Set down all of the lines below exactly as they are given.

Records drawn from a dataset
*** Block opens ***

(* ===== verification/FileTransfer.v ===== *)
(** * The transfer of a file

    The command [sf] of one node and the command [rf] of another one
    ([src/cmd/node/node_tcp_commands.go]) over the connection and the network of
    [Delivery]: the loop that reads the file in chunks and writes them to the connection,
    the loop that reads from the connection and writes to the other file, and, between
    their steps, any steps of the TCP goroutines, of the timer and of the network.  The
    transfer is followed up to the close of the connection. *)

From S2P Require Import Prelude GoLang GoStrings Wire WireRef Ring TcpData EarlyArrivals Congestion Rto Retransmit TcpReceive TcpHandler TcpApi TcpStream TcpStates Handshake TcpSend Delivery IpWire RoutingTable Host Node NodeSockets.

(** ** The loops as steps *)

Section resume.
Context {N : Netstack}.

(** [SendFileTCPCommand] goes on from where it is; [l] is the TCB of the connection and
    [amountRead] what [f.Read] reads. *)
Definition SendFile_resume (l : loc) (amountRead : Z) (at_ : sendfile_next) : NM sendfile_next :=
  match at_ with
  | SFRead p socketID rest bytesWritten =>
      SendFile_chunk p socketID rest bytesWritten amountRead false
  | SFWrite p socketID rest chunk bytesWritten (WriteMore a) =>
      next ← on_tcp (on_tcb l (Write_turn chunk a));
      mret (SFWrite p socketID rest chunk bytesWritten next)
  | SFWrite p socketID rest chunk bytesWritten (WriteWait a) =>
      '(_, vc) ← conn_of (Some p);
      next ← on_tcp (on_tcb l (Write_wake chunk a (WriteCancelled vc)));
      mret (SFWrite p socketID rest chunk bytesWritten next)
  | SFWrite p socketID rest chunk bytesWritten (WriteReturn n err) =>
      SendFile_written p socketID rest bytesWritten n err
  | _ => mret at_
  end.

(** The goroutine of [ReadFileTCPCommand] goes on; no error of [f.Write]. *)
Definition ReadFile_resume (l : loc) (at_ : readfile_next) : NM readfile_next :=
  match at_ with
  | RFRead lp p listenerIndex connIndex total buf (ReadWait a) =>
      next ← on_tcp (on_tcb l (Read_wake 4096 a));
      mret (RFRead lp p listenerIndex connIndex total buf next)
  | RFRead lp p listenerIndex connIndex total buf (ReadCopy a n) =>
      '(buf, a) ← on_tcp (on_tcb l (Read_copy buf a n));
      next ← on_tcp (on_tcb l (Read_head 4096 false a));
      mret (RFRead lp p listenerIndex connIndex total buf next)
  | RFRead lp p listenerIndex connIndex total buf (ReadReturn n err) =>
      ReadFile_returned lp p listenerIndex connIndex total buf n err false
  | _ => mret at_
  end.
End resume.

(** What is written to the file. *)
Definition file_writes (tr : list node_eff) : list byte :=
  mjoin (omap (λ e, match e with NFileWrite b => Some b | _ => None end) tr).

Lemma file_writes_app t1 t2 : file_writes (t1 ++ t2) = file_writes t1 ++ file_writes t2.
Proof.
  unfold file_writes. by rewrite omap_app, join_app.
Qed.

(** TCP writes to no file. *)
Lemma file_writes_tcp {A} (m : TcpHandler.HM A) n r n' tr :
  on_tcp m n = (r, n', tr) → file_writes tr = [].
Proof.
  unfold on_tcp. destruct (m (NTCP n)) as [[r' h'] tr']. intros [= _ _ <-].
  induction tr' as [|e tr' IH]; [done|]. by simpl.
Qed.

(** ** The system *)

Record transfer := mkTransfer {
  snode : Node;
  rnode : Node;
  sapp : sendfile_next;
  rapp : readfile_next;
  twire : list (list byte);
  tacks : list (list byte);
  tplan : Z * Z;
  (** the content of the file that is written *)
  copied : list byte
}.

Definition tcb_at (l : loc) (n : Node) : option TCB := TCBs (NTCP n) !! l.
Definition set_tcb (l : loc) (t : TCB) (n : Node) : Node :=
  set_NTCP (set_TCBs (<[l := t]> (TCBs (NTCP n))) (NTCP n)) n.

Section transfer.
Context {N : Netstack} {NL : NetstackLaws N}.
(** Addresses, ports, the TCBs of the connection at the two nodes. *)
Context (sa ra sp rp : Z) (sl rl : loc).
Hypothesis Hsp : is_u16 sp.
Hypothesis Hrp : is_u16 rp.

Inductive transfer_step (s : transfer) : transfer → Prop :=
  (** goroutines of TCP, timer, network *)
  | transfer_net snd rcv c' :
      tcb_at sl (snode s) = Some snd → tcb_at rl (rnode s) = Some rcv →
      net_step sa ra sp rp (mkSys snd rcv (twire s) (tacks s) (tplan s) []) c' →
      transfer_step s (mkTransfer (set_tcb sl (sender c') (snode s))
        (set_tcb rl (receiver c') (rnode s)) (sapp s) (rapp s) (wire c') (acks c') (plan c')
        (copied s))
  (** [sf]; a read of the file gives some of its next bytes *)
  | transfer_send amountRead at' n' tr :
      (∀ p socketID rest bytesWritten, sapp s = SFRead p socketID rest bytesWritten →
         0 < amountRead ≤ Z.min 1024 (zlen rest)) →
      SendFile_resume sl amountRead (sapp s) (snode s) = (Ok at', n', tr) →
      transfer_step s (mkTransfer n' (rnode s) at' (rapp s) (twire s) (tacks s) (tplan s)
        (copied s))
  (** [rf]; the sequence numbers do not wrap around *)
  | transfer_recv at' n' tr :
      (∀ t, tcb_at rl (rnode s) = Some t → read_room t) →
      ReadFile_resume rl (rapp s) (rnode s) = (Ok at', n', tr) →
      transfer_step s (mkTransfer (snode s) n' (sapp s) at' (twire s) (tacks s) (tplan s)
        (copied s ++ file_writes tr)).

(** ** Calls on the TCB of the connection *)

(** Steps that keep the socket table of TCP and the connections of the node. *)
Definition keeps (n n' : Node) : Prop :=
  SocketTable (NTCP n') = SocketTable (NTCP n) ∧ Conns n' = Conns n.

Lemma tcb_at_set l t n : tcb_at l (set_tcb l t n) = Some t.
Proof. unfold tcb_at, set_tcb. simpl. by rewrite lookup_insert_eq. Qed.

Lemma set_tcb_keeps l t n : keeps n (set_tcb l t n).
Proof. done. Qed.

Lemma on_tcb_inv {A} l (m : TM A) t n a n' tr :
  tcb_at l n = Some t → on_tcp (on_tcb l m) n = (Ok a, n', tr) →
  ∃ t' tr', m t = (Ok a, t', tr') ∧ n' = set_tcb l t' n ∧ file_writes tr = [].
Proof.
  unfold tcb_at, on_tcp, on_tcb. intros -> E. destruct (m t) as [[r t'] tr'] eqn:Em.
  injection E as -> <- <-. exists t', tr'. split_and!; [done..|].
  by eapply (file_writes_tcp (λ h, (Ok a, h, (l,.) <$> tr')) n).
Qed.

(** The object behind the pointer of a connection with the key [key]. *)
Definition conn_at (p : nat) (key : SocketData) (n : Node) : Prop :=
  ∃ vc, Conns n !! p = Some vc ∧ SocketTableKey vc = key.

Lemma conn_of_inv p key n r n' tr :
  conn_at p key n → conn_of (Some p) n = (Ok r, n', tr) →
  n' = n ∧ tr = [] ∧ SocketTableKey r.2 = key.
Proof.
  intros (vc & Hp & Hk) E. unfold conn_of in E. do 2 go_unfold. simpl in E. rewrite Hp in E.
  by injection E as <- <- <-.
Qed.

*** Block closes ***

Response box:
(* ===== verification/FileTransfer.v ===== *)
(** * The transfer of a file

    The command [sf] of one node and the command [rf] of another one
    ([src/cmd/node/node_tcp_commands.go]) over the connection and the network of
    [Delivery]: the loop that reads the file in chunks and writes them to the connection,
    the loop that reads from the connection and writes to the other file, and, between
    their steps, any steps of the TCP goroutines, of the timer and of the network.  The
    transfer is followed up to the close of the connection. *)

From S2P Require Import Prelude GoLang GoStrings Wire WireRef Ring TcpData EarlyArrivals Congestion Rto Retransmit TcpReceive TcpHandler TcpApi TcpStream TcpStates Handshake TcpSend Delivery IpWire RoutingTable Host Node NodeSockets.

(** ** The loops as steps *)

Section resume.
Context {N : Netstack}.

(** [SendFileTCPCommand] goes on from where it is; [l] is the TCB of the connection and
    [amountRead] what [f.Read] reads. *)
Definition SendFile_resume (l : loc) (amountRead : Z) (at_ : sendfile_next) : NM sendfile_next :=
  match at_ with
  | SFRead p socketID rest bytesWritten =>
      SendFile_chunk p socketID rest bytesWritten amountRead false
  | SFWrite p socketID rest chunk bytesWritten (WriteMore a) =>
      next ← on_tcp (on_tcb l (Write_turn chunk a));
      mret (SFWrite p socketID rest chunk bytesWritten next)
  | SFWrite p socketID rest chunk bytesWritten (WriteWait a) =>
      '(_, vc) ← conn_of (Some p);
      next ← on_tcp (on_tcb l (Write_wake chunk a (WriteCancelled vc)));
      mret (SFWrite p socketID rest chunk bytesWritten next)
  | SFWrite p socketID rest chunk bytesWritten (WriteReturn n err) =>
      SendFile_written p socketID rest bytesWritten n err
  | _ => mret at_
  end.

(** The goroutine of [ReadFileTCPCommand] goes on; no error of [f.Write]. *)
Definition ReadFile_resume (l : loc) (at_ : readfile_next) : NM readfile_next :=
  match at_ with
  | RFRead lp p listenerIndex connIndex total buf (ReadWait a) =>
      next ← on_tcp (on_tcb l (Read_wake 4096 a));
      mret (RFRead lp p listenerIndex connIndex total buf next)
  | RFRead lp p listenerIndex connIndex total buf (ReadCopy a n) =>
      '(buf, a) ← on_tcp (on_tcb l (Read_copy buf a n));
      next ← on_tcp (on_tcb l (Read_head 4096 false a));
      mret (RFRead lp p listenerIndex connIndex total buf next)
  | RFRead lp p listenerIndex connIndex total buf (ReadReturn n err) =>
      ReadFile_returned lp p listenerIndex connIndex total buf n err false
  | _ => mret at_
  end.
End resume.

(** What is written to the file. *)
Definition file_writes (tr : list node_eff) : list byte :=
  mjoin (omap (λ e, match e with NFileWrite b => Some b | _ => None end) tr).

Lemma file_writes_app t1 t2 : file_writes (t1 ++ t2) = file_writes t1 ++ file_writes t2.
Proof.
  unfold file_writes. by rewrite omap_app, join_app.
Qed.

(** TCP writes to no file. *)
Lemma file_writes_tcp {A} (m : TcpHandler.HM A) n r n' tr :
  on_tcp m n = (r, n', tr) → file_writes tr = [].
Proof.
  unfold on_tcp. destruct (m (NTCP n)) as [[r' h'] tr']. intros [= _ _ <-].
  induction tr' as [|e tr' IH]; [done|]. by simpl.
Qed.

(** ** The system *)

Record transfer := mkTransfer {
  snode : Node;
  rnode : Node;
  sapp : sendfile_next;
  rapp : readfile_next;
  twire : list (list byte);
  tacks : list (list byte);
  tplan : Z * Z;
  (** the content of the file that is written *)
  copied : list byte
}.

Definition tcb_at (l : loc) (n : Node) : option TCB := TCBs (NTCP n) !! l.
Definition set_tcb (l : loc) (t : TCB) (n : Node) : Node :=
  set_NTCP (set_TCBs (<[l := t]> (TCBs (NTCP n))) (NTCP n)) n.

Section transfer.
Context {N : Netstack} {NL : NetstackLaws N}.
(** Addresses, ports, the TCBs of the connection at the two nodes. *)
Context (sa ra sp rp : Z) (sl rl : loc).
Hypothesis Hsp : is_u16 sp.
Hypothesis Hrp : is_u16 rp.

Inductive transfer_step (s : transfer) : transfer → Prop :=
  (** goroutines of TCP, timer, network *)
  | transfer_net snd rcv c' :
      tcb_at sl (snode s) = Some snd → tcb_at rl (rnode s) = Some rcv →
      net_step sa ra sp rp (mkSys snd rcv (twire s) (tacks s) (tplan s) []) c' →
      transfer_step s (mkTransfer (set_tcb sl (sender c') (snode s))
        (set_tcb rl (receiver c') (rnode s)) (sapp s) (rapp s) (wire c') (acks c') (plan c')
        (copied s))
  (** [sf]; a read of the file gives some of its next bytes *)
  | transfer_send amountRead at' n' tr :
      (∀ p socketID rest bytesWritten, sapp s = SFRead p socketID rest bytesWritten →
         0 < amountRead ≤ Z.min 1024 (zlen rest)) →
      SendFile_resume sl amountRead (sapp s) (snode s) = (Ok at', n', tr) →
      transfer_step s (mkTransfer n' (rnode s) at' (rapp s) (twire s) (tacks s) (tplan s)
        (copied s))
  (** [rf]; the sequence numbers do not wrap around *)
  | transfer_recv at' n' tr :
      (∀ t, tcb_at rl (rnode s) = Some t → read_room t) →
      ReadFile_resume rl (rapp s) (rnode s) = (Ok at', n', tr) →
      transfer_step s (mkTransfer (snode s) n' (sapp s) at' (twire s) (tacks s) (tplan s)
        (copied s ++ file_writes tr)).

(** ** Calls on the TCB of the connection *)

(** Steps that keep the socket table of TCP and the connections of the node. *)
Definition keeps (n n' : Node) : Prop :=
  SocketTable (NTCP n') = SocketTable (NTCP n) ∧ Conns n' = Conns n.

Lemma tcb_at_set l t n : tcb_at l (set_tcb l t n) = Some t.
Proof. unfold tcb_at, set_tcb. simpl. by rewrite lookup_insert_eq. Qed.

Lemma set_tcb_keeps l t n : keeps n (set_tcb l t n).
Proof. done. Qed.

Lemma on_tcb_inv {A} l (m : TM A) t n a n' tr :
  tcb_at l n = Some t → on_tcp (on_tcb l m) n = (Ok a, n', tr) →
  ∃ t' tr', m t = (Ok a, t', tr') ∧ n' = set_tcb l t' n ∧ file_writes tr = [].
Proof.
  unfold tcb_at, on_tcp, on_tcb. intros -> E. destruct (m t) as [[r t'] tr'] eqn:Em.
  injection E as -> <- <-. exists t', tr'. split_and!; [done..|].
  by eapply (file_writes_tcp (λ h, (Ok a, h, (l,.) <$> tr')) n).
Qed.

(** The object behind the pointer of a connection with the key [key]. *)
Definition conn_at (p : nat) (key : SocketData) (n : Node) : Prop :=
  ∃ vc, Conns n !! p = Some vc ∧ SocketTableKey vc = key.

Lemma conn_of_inv p key n r n' tr :
  conn_at p key n → conn_of (Some p) n = (Ok r, n', tr) →
  n' = n ∧ tr = [] ∧ SocketTableKey r.2 = key.
Proof.
  intros (vc & Hp & Hk) E. unfold conn_of in E. do 2 go_unfold. simpl in E. rewrite Hp in E.
  by injection E as <- <- <-.
Qed.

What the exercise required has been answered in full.